[Provided information]:
(* ===== verification/ServerSpec.v ===== *)
(** * The server's contract and its refinement

    Section 6 of the spec as a function: for each method and path, the
    response the server promises, in terms of what it depends on (the
    webhook verification, the shape of the verified event, the Stripe
    API's answer, the publishable key) and not of how index.ts computes
    it (routing, handlers, [try]/[catch], the error handler, the chain of
    [if (event.type === ...)]).  The refinement theorem: [app.fetch]
    answers every request with exactly this response. *)

From S2P Require Import Prelude JsBuiltins Utf8 Json Sha256 StripeWebhook Hono App.
From stdpp Require Import gmap.

(** ** The contract *)

(** [event.data.object] on a verified event *)
Definition event_object (ev : jsval) : option jsval :=
  get_prop ev "data" ≫= fun d => get_prop d "object".

(** The event makes the handler throw: it has no [type] (it is [null]),
    or its type is one of the handled tags and it has no
    [data.object]. *)
Definition event_fails (ev : jsval) : bool :=
  match get_prop ev "type" with
  | None => true
  | Some ty => existsb (strict_eq_string ty) handled_event_types && negb (bool_decide (is_Some (event_object ev)))
  end.

Definition internal_error : response := c_text_status "Internal Server Error" 500.

(** [POST /webhook]: [400] with no detail unless verified; then [500]
    if reading the event throws, [success] otherwise. *)
Definition webhook_response (w : world) (req : request) : response :=
  match verified_event req w with
  | Thrown _ => getResponse 400 None
  | Normal ev => if event_fails ev then internal_error else c_text "success"
  end.

(** [POST /checkout]: the session as JSON, or [500] with the processor's
    message. *)
Definition checkout_response (client : stripe_client) (w : world) : response :=
  match w_stripe_api w client checkout_session_params with
  | Normal session => c_json session
  | Thrown e => getResponse 500 (se_message e)
  end.

(** The table of section 6: [None] for a method and path it does not
    list. *)
Definition route_response (client : stripe_client) (w : world) (req : request) (m : method) (p : string)
  : option response :=
  match m with
  | GET =>
      if String.eqb p "/" then Some (c_html (checkout_page (env_str (w_env w) "STRIPE_PUBLISHABLE_KEY")))
      else if String.eqb p "/success" then Some (c_text "Payment Succesful")
      else if String.eqb p "/cancel" then Some (c_text "Payment Canceled!")
      else None
  | POST =>
      if String.eqb p "/webhook" then Some (webhook_response w req)
      else if String.eqb p "/checkout" then Some (checkout_response client w)
      else None
  | _ => None
  end.

(** Unlisted routes get [404]; [HEAD] gets the [GET] response without
    its body. *)
Definition server_response (client : stripe_client) (w : world) (req : request) : response :=
  match req_method req with
  | HEAD =>
      let r := default notFound (route_response client w req GET (req_path req)) in
      mkResponse (res_status r) (res_content_type r) ""
  | m => default notFound (route_response client w req m (req_path req))
  end.

(** ** The chain of type tests *)

(** One [if (event.type === tag)] throws exactly when [event.type]
    throws or the tag matches and [event.data.object] throws. *)
Definition fails_tag (ev : jsval) (tag : string) : bool :=
  match get_prop ev "type" with
  | None => true
  | Some ty => strict_eq_string ty tag && negb (bool_decide (is_Some (event_object ev)))
  end.

Lemma event_fails_tags ev : event_fails ev = existsb (fails_tag ev) handled_event_types.
Proof.
  unfold event_fails, fails_tag. destruct (get_prop ev "type") as [ty|]; [|done]. cbn.
  destruct (bool_decide _); cbn; rewrite ?andb_false_r, ?andb_true_r; done.
Qed.

Lemma get_prop_type_data ev ty : get_prop ev "type" = Some ty -> exists d, get_prop ev "data" = Some d.
Proof. destruct ev as [|[]]; cbn; try discriminate; eauto. Qed.

Lemma log_if_type_pass ev tag w :
  fails_tag ev tag = false -> exists w', log_if_type ev tag w = (w', Normal tt).
Proof.
  unfold fails_tag, log_if_type, get_prop_or_throw. intros Hf. unfold_prog.
  destruct (get_prop ev "type") as [ty|] eqn:Ht; [|discriminate]. cbn.
  destruct (strict_eq_string ty tag); cbn in Hf |- *; [|eauto].
  unfold event_object in Hf. destruct (get_prop_type_data _ _ Ht) as [d Hd]. rewrite Hd in Hf |- *.
  cbn in Hf |- *. destruct (get_prop d "object"); cbn in Hf |- *; [eauto|discriminate].
Qed.

Lemma log_if_type_fail ev tag w :
  fails_tag ev tag = true -> exists w' n m, log_if_type ev tag w = (w', Thrown (JsError n m)).
Proof.
  unfold fails_tag, log_if_type, get_prop_or_throw. intros Hf. unfold_prog.
  destruct (get_prop ev "type") as [ty|] eqn:Ht; cbn; [|eauto].
  destruct (strict_eq_string ty tag); cbn in Hf |- *; [|discriminate].
  unfold event_object in Hf. destruct (get_prop_type_data _ _ Ht) as [d Hd]. rewrite Hd in Hf |- *.
  cbn in Hf |- *. destruct (get_prop d "object"); cbn in Hf |- *; [discriminate|eauto].
Qed.

(** ** The routes meet the contract *)

Lemma webhook_handler_event req w ev :
  verified_event req w = Normal ev ->
  (event_fails ev = false -> exists w', webhook_handler req w = (w', Normal (c_text "success"))) /\
  (event_fails ev = true -> exists w' n m, webhook_handler req w = (w', Thrown (JsError n m))).
Proof.
  intros Hv. rewrite (webhook_handler_normal _ _ _ Hv), event_fails_tags.
  generalize (add_logs (webhook_prelude (w_env w) req) w) as w1. intros w1. cbn [existsb handled_event_types].
  destruct (fails_tag ev "checkout.session.completed") eqn:H1;
    [split; [discriminate|intros _]; destruct (log_if_type_fail _ _ w1 H1) as (w2 & n & m & E);
     rewrite (run_bind_thrown _ _ _ _ _ E); eauto|].
  destruct (log_if_type_pass _ _ w1 H1) as [w2 E2]. rewrite (run_bind_normal _ _ _ _ _ E2). cbn [orb].
  destruct (fails_tag ev "customer.subscription.updated") eqn:H2;
    [split; [discriminate|intros _]; destruct (log_if_type_fail _ _ w2 H2) as (w3 & n & m & E);
     rewrite (run_bind_thrown _ _ _ _ _ E); eauto|].
  destruct (log_if_type_pass _ _ w2 H2) as [w3 E3]. rewrite (run_bind_normal _ _ _ _ _ E3).
  destruct (fails_tag ev "customer.subscription.deleted") eqn:H3; split; try discriminate; intros _.
  - destruct (log_if_type_fail _ _ w3 H3) as (w4 & n & m & E). rewrite (run_bind_thrown _ _ _ _ _ E). eauto.
  - destruct (log_if_type_pass _ _ w3 H3) as [w4 E4]. rewrite (run_bind_normal _ _ _ _ _ E4). eauto.
Qed.

Lemma webhook_route_response req w :
  snd (try_catch (webhook_handler req) errorHandler w) = Normal (webhook_response w req).
Proof.
  unfold webhook_response. destruct (verified_event req w) as [ev|e] eqn:Hv.
  - destruct (webhook_handler_event _ _ _ Hv) as [Hok Hko]. destruct (event_fails ev).
    + destruct (Hko eq_refl) as (w' & n & m & E). by rewrite (run_try_thrown _ _ _ _ _ E).
    + destruct (Hok eq_refl) as (w' & E). by rewrite (run_try_normal _ _ _ _ _ E).
  - by rewrite (run_try_thrown _ _ _ _ _ (webhook_handler_thrown _ _ _ Hv)).
Qed.

Lemma checkout_route_response client req w :
  snd (try_catch (checkout_handler client req) errorHandler w) = Normal (checkout_response client w).
Proof.
  unfold checkout_handler, sessions_create, checkout_response, try_catch. unfold_prog. cbn.
  by destruct (w_stripe_api w client checkout_session_params).
Qed.

Lemma dispatch_response client req w :
  snd (dispatch (app_routes client) req w) =
  Normal (default notFound (route_response client w req (req_method req) (req_path req))).
Proof.
  unfold dispatch, match_route, route_matches. destruct (req_method req); cbn -[String.eqb]; rewrite ?(String.eqb_sym _ (req_path req)); try done.
  - destruct (String.eqb (req_path req) "/"); [done|].
    destruct (String.eqb (req_path req) "/success"); [done|].
    by destruct (String.eqb (req_path req) "/cancel").
  - destruct (String.eqb (req_path req) "/webhook"); [apply webhook_route_response|].
    destruct (String.eqb (req_path req) "/checkout"); [apply checkout_route_response|done].
Qed.

(** ** Refinement *)

(** C5: [app.fetch] implements the contract: on every request,
    in every world, it answers exactly [server_response], the table of
    section 6 of the spec with the webhook's [400]/[500]/[200], the
    checkout's session or [500], [404] for unlisted routes and [HEAD]
    as [GET] without body; nothing escapes as an exception. *)
Theorem app_fetch_refines client req w :
  snd (app_fetch (app_routes client) req w) = Normal (server_response client w req).
Proof.
  unfold app_fetch, server_response.
  destruct (req_method req) eqn:Hm; try by rewrite dispatch_response, Hm.
  rewrite run_bind.
  pose proof (dispatch_response client (mkRequest GET (req_path req) (req_headers req) (req_body req)) w) as Hd.
  destruct (dispatch _ _ w) as [w' o]. cbn in Hd |- *. by subst o.
Qed.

[Brief]: Working from the records above, write out verbatim only the lines from the line containing "(run_try_thrown _ _ _ _ _ E)." through the line containing "by destruct (String.eqb".

[Answer for the task]:
    + destruct (Hko eq_refl) as (w' & n & m & E). by rewrite (run_try_thrown _ _ _ _ _ E).
    + destruct (Hok eq_refl) as (w' & E). by rewrite (run_try_normal _ _ _ _ _ E).
  - by rewrite (run_try_thrown _ _ _ _ _ (webhook_handler_thrown _ _ _ Hv)).
Qed.

Lemma checkout_route_response client req w :
  snd (try_catch (checkout_handler client req) errorHandler w) = Normal (checkout_response client w).
Proof.
  unfold checkout_handler, sessions_create, checkout_response, try_catch. unfold_prog. cbn.
  by destruct (w_stripe_api w client checkout_session_params).
Qed.

Lemma dispatch_response client req w :
  snd (dispatch (app_routes client) req w) =
  Normal (default notFound (route_response client w req (req_method req) (req_path req))).
Proof.
  unfold dispatch, match_route, route_matches. destruct (req_method req); cbn -[String.eqb]; rewrite ?(String.eqb_sym _ (req_path req)); try done.
  - destruct (String.eqb (req_path req) "/"); [done|].
    destruct (String.eqb (req_path req) "/success"); [done|].
    by destruct (String.eqb (req_path req) "/cancel").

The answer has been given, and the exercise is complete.